Richard Bernstein officially declared as a judge of Michigan supreme court. He has been working off the clock since November, preparing an extraordinary way for 10 cases, memorizing the key points of every brief read to him by his assistant.
Michigan has never had a blind judge on its highest court. Few courts in Missouri, Justice Richard Teitelman has been legally blind since age 13. Judge David Tatel, who is blind, sits on a federal appeals court in Washington, D.C.
Bernstein, 41, is blind by birth. After Bernstein won the election to the bench, an assistant at his family’s Detroit-area law firm began reading briefs to him for mid-January arguments.
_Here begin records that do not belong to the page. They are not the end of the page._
(* ===== verification/Jws.v ===== *)
(** * Compact JWS: [internal/jose], with [internal/ecdsafixed] and [internal/jwk]'s smallorder.go

    Signing and verifying a compact JWS, ECDSA signatures between their ASN.1
    and their fixed-width forms, and the media type of a [typ] header.
    ECDSA, Ed25519, SHA-256, ASN.1 and JSON are parameters. *)
From S2P Require Import Prelude Cbor B64Url Json DcqlQuery DcqlValues Text JwtDate.
From Stdlib Require Import Ascii SpecFloat.
#[local] Open Scope Z_scope.

Inductive jose_error : Type :=
| ErrJWSTooLarge (n : Z)
| ErrNotCompact (parts : Z)
| ErrHeaderBase64 (e : b64_error)
| ErrHeaderJSON
| ErrEmptyCrit
| ErrCrit
| ErrHeaderAlg (alg : string)
| ErrPayloadBase64 (e : b64_error)
| ErrSignatureBase64 (e : b64_error)
| ErrKeyType
| ErrSmallOrder
| ErrSignatureLength (n : Z)
| ErrASN1
| ErrASN1Rest (n : Z)
| ErrSignatureRange
| ErrBadSignature
| ErrUnsupportedAlg (alg : string)
| ErrMarshalHeader
| ErrSigning.

(** ** What the package calls *)

(** encoding/json, and internal/strictjson's decoding into an [any] and into a
    []json.RawMessage; [None] is an error. *)
Class JsonText : Type := {
  marshal_object : list (string * goval) -> option bytes;
  unmarshal_any : bytes -> option goval;
  unmarshal_raws : bytes -> option (list bytes)
}.

(** Decoding into a map[string]any: null leaves it nil. *)
Definition unmarshal_object `{JsonText} (raw : bytes) : option (list (string * goval)) :=
  match unmarshal_any raw with
  | Some (VObject o) => Some o
  | Some VNil => Some []
  | _ => None
  end.

(** [s, _ := o[key].(string)]. *)
Definition string_member (key : string) (o : list (string * goval)) : string :=
  match member key o with Some (VString s) => s | _ => EmptyString end.

(** A crypto.PublicKey, by the type assertions made of it. *)
Inductive PublicKey {ec : Type} : Type :=
| ECDSAKey (p256 : bool) (k : ec)
| Ed25519Key (k : bytes)
| OtherKey.
Arguments PublicKey ec : clear implicits.

(** A crypto.Signer is what it signs with; [Sign] is given a digest by an
    ECDSA one, and gives ASN.1; the message by an Ed25519 one. *)
Class Signatures : Type := {
  ec : Type;
  signer : Type;
  Public : signer -> PublicKey ec;
  signer_Sign : signer -> bytes -> option bytes;
  Sum256 : bytes -> bytes;
  asn1_Marshal : Z -> Z -> option bytes;            (* of a signature's R and S *)
  asn1_Unmarshal : bytes -> option (Z * Z * bytes); (* and what is left *)
  VerifyASN1 : ec -> bytes -> bytes -> bool;
  ed25519_Verify : bytes -> bytes -> bytes -> bool
}.

(** ** ECDSA signatures *)

Section ECDSA.
Context `{Signatures}.

Definition fits (size v : Z) : bool := (0 <? v) && (v <? 2 ^ (8 * size)).

Definition ToFixed (der : bytes) (size : Z) : res jose_error bytes :=
  match asn1_Unmarshal der with
  | None => Err ErrASN1
  | Some (r, s, rest) =>
      if 0 <? blen rest then Err (ErrASN1Rest (blen rest))
      else if negb (fits size r) || negb (fits size s) then Err ErrSignatureRange
      else Ok (be_bytes (Z.to_nat size) r ++ be_bytes (Z.to_nat size) s)
  end.

Definition ToDER (fixed : bytes) (size : Z) : res jose_error bytes :=
  if negb (blen fixed =? 2 * size) then Err (ErrSignatureLength (blen fixed))
  else
    let r := be_value (slice fixed 0 size) in
    let s := be_value (slice fixed size (blen fixed)) in
    match asn1_Marshal r s with
    | None => Err ErrASN1
    | Some der => Ok der
    end.

End ECDSA.

(** ** Ed25519 keys of small order *)

Definition ed25519Near (low : Z) : bytes := low :: replicate 30 255 ++ [127].

Definition ed25519SmallOrder : list bytes :=
  [replicate 32 0;
   1 :: replicate 31 0;
   [0x26; 0xe8; 0x95; 0x8f; 0xc2; 0xb2; 0x27; 0xb0; 0x45; 0xc3; 0xf4; 0x89; 0xf2; 0xef; 0x98; 0xf0;
    0xd5; 0xdf; 0xac; 0x05; 0xd3; 0xc6; 0x33; 0x39; 0xb1; 0x38; 0x02; 0x88; 0x6d; 0x53; 0xfc; 0x05];
   [0xc7; 0x17; 0x6a; 0x70; 0x3d; 0x4d; 0xd8; 0x4f; 0xba; 0x3c; 0x0b; 0x76; 0x0d; 0x10; 0x67; 0x0f;
    0x2a; 0x20; 0x53; 0xfa; 0x2c; 0x39; 0xcc; 0xc6; 0x4e; 0xc7; 0xfd; 0x77; 0x92; 0xac; 0x03; 0x7a];
   ed25519Near 0xec; ed25519Near 0xed; ed25519Near 0xee].

Definition IsSmallOrderEd25519 (pub : bytes) : bool :=
  if negb (blen pub =? 32) then false
  else
    let masked := <[31%nat := Z.land (at_ pub 31) 0x7f]> pub in
    existsb (fun b => bool_decide (masked = b)) ed25519SmallOrder.

(** ** Media types *)

Definition lowerASCII (c : ascii) : ascii :=
  let n := code c in
  if (65 <=? n) && (n <=? 90) then ascii_of_N (Z.to_N (n + 32)) else c.

Fixpoint asciiEqualFold (a b : string) : bool :=
  match a, b with
  | EmptyString, EmptyString => true
  | String c a, String d b => Ascii.eqb (lowerASCII c) (lowerASCII d) && asciiEqualFold a b
  | _, _ => false
  end.

Definition mediaType (typ : string) : string :=
  if absent "/" typ then ("application/" ++ typ)%string else typ.

Definition TypeIs (typ want : string) : bool := asciiEqualFold (mediaType typ) (mediaType want).

(** ** Signing *)

Definition ES256 : string := "ES256".
Definition EdDSA : string := "EdDSA".

Definition IsSupported (alg : string) : bool := String.eqb alg ES256 || String.eqb alg EdDSA.

Definition b64_string (b : bytes) : string := bytes_string (EncodeToString b).
Definition b64_decode (s : string) : res b64_error bytes := DecodeString (string_bytes s).

Section JWS.
Context `{Signatures} `{JsonText}.

Definition signBytes (alg : string) (s : signer) (signingInput : bytes) : res jose_error bytes :=
  if String.eqb alg ES256 then
    match Public s with
    | ECDSAKey true _ =>
        match signer_Sign s (Sum256 signingInput) with
        | None => Err ErrSigning
        | Some der => ToFixed der 32
        end
    | _ => Err ErrKeyType
    end
  else if String.eqb alg EdDSA then
    match Public s with
    | Ed25519Key _ =>
        match signer_Sign s signingInput with
        | None => Err ErrSigning
        | Some sig => Ok sig
        end
    | _ => Err ErrKeyType
    end
  else Err (ErrUnsupportedAlg alg).

Definition Sign (alg : string) (s : signer) (header : list (string * goval)) (payload : bytes) : res jose_error string :=
  match marshal_object (set_member "alg" (VString alg) header) with
  | None => Err ErrMarshalHeader
  | Some headerJSON =>
      let signingInput := (b64_string headerJSON ++ "." ++ b64_string payload)%string in
      let? sig := signBytes alg s (string_bytes signingInput) in
      Ok (signingInput ++ "." ++ b64_string sig)%string
  end.

(** ** Verifying *)

Definition verifyBytes (alg : string) (pub : PublicKey ec) (signingInput sig : bytes) : res jose_error unit :=
  if String.eqb alg ES256 then
    match pub with
    | ECDSAKey true k =>
        let? der := ToDER sig 32 in
        if VerifyASN1 k (Sum256 signingInput) der then Ok tt else Err ErrBadSignature
    | _ => Err ErrKeyType
    end
  else if String.eqb alg EdDSA then
    match pub with
    | Ed25519Key k =>
        if negb (blen k =? 32) then Err ErrKeyType
        else if IsSmallOrderEd25519 k then Err ErrSmallOrder
        else if ed25519_Verify k signingInput sig then Ok tt else Err ErrBadSignature
    | _ => Err ErrKeyType
    end
  else Err (ErrUnsupportedAlg alg).

Definition split (compact : string) : res jose_error (string * string * string) :=
  match split_on "." compact with
  | [header; payload; sig] => Ok (header, payload, sig)
  | parts => Err (ErrNotCompact (blen parts))
  end.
‘‘It would be much easier if I could read and write like everyone else, but that’s not how I was created,’’ Bernstein said. It required lot of preparedness, he said.
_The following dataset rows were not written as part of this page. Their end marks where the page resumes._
(** C27: A checker with trust anchors accepts a chain only for a certificate authority above the leaf of a path that verifies to them - to the roots it was given, or else to its anchors - under an identifier that an entry of type aki asks for and that is derived from that authority's own key - or that it declares, being an anchor the checker was given, and that no anchor with another key declares or derives. *)
Theorem authority_on_path `{Signatures} `{!X509} c at' authorities issuerChain :
  (forall leaf intermediates roots now chains chain cert, x509_Verify leaf intermediates roots now = Some chains ->
     chain ∈ chains -> cert ∈ chain -> ParseCertificate (Raw cert) = Some cert) ->
  (forall anchor, anchor ∈ Anchors c -> ParseCertificate (Raw anchor) = Some anchor) ->
  is_Some (aki_Roots c) \/ Anchors c <> [] ->
  CheckTrustedAuthorities c at' authorities issuerChain = Ok tt ->
  exists roots leaf chains chain i ca id ta,
    (aki_Roots c = Some roots /\ Anchors c = [] \/ aki_Roots c = None /\ roots = pool_of (Anchors c)) /\
    VerifyChainsAt issuerChain (Some roots) at' = Ok (leaf, chains) /\ chain ∈ chains /\ chain !! S i = Some ca /\
    ta ∈ authorities /\ ta_Type ta = "aki"%string /\ b64_string id ∈ ta_Values ta /\
    (identifies_key ca id \/
     id <> [] /\ id = SubjectKeyId ca /\ length chain = S (S i) /\ ca ∈ Anchors c /\
     forall other, other ∈ Anchors c -> id = SubjectKeyId other \/ identifies_key other id ->
       RawSubjectPublicKeyInfo other = RawSubjectPublicKeyInfo ca).
Proof.
  intros Hpaths Hanchors Hanch; unfold CheckTrustedAuthorities; destruct (_ =? 0); [done|]; destruct (_ =? 0); [done|].
  assert (is_Some_b (aki_Roots c) || (0 <? blen (Anchors c)) = true) as ->.
  { destruct Hanch as [[r ->]|Hne]; [done|]; destruct (Anchors c) as [|a l]; [done|]; rewrite blen_cons; pose proof (blen_nonneg l).
    apply orb_true_iff; right; by apply Z.ltb_lt; lia. }
  intros (roots & Hr & Hk)%res_bind_ok.
  assert (Hval : Validate c = Ok tt).
  { destruct (aki_Roots c); [|unfold anchorSetOf in Hr]; by destruct (Validate c) as [[]|]. }
  apply res_bind_ok in Hk as ([leaf chains] & Hv & Hk); apply res_map_err_ok in Hv.
  destruct (existsb _ chains) eqn:E; [|done]; apply existsb_exists in E as (chain & Hc & Hw); apply list_elem_of_In in Hc.
  apply path_wanted_ok in Hw as (i & ca & id & Hi & Hw & Hid); apply wantAKIs_ok in Hw as (ta & Hta & Hty & Hw); exists roots, leaf, chains, chain, i, ca, id, ta.
  assert (Hpool : aki_Roots c = Some roots /\ Anchors c = [] \/ aki_Roots c = None /\ roots = pool_of (Anchors c)).
  { unfold anchorSetOf in Hr; rewrite Hval in Hr; cbn [res_bind] in Hr; destruct (aki_Roots c) as [r|] eqn:Er; injection Hr as <-; [left|by right].
    split; [done|]; unfold Validate in Hval; rewrite Er in Hval; cbn [is_Some_b andb] in Hval.
    destruct (Anchors c) as [|a l]; [done|]; rewrite blen_cons in Hval; pose proof (blen_nonneg l); by rewrite (proj2 (Z.ltb_lt _ _)) in Hval by lia. }
  assert (Hch : chain !! S i = Some ca) by (by destruct chain).
  assert (Hca : ParseCertificate (Raw ca) = Some ca).
  { apply VerifyChainsAt_ok in Hv as (pool & ints & _ & _ & _ & _ & Hx); eapply Hpaths; [exact Hx|exact Hc|by eapply list_elem_of_lookup_2]. }
  split_and!; [done..|]; unfold caKeyIdentifiers in Hid; apply in_app_iff in Hid as [Hid|Hid]; [left; by apply derived_identifies, list_elem_of_In|].
  case_bool_decide as El; cbn [andb] in Hid; [|done]; destruct (Z.eqb_spec (blen (SubjectKeyId ca)) 0) as [|Hne]; cbn [negb andb] in Hid; [done|].
  destruct (existsb _ (Anchors c)) eqn:Ea; [|done]; destruct Hid as [<-|[]]; apply existsb_exists in Ea as (a & Ha & Hraw%bool_decide_eq_true).
  apply list_elem_of_In in Ha; assert (a = ca) as -> by (specialize (Hanchors a Ha); rewrite Hraw, Hca in Hanchors; congruence).
  destruct (decide (SubjectKeyId ca ∈ derivedKeyIdentifiers ca)) as [|Hnd]; [left; by apply derived_identifies|right].
  split_and!; [by intros E0; rewrite E0 in Hne|done|destruct chain; [done|cbn in El |- *; lia]|done|].
  intros other Ho Hcl; rewrite <- derived_identifies in Hcl; unfold Validate in Hval; destruct (is_Some_b (aki_Roots c) && _); [done|].
  destruct (conflicting (flat_map claims_of (Anchors c))) eqn:Econf; [done|]; symmetry; eapply (declared_unambiguous _ ca other (SubjectKeyId ca)); try done.
  - unfold claims_of; apply in_app_iff; right; destruct (Z.eqb_spec (blen (SubjectKeyId ca)) 0); [done|].
    assert (bytes_in (SubjectKeyId ca) (derivedKeyIdentifiers ca) = false) as ->; [|by left].
    destruct (bytes_in _ _) eqn:Eb; [|done]; apply existsb_exists in Eb as (x & Hx & ->%bool_decide_eq_true); exfalso; apply Hnd; by apply list_elem_of_In.
  - destruct Hcl as [E1|]; [left; split; [done|]|by right]; intros E0; by rewrite E0 in Hne.
Qed.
Bernstein’s background undoubtedly appealed to voters. He has run more than 15 marathons, swimming 2.4 miles with the help of guides, and in 2008 completed a triathlon by riding a bike 112 miles, running 26.2 miles.
In 2012, he made headlines in New York City after being struck by a speeding bicyclist while running in Central Park, a collision that put him in a hospital for weeks. Bernstein is widely known in southeastern Michigan because his family’s personal-injury law firm regularly advertises through electronic media.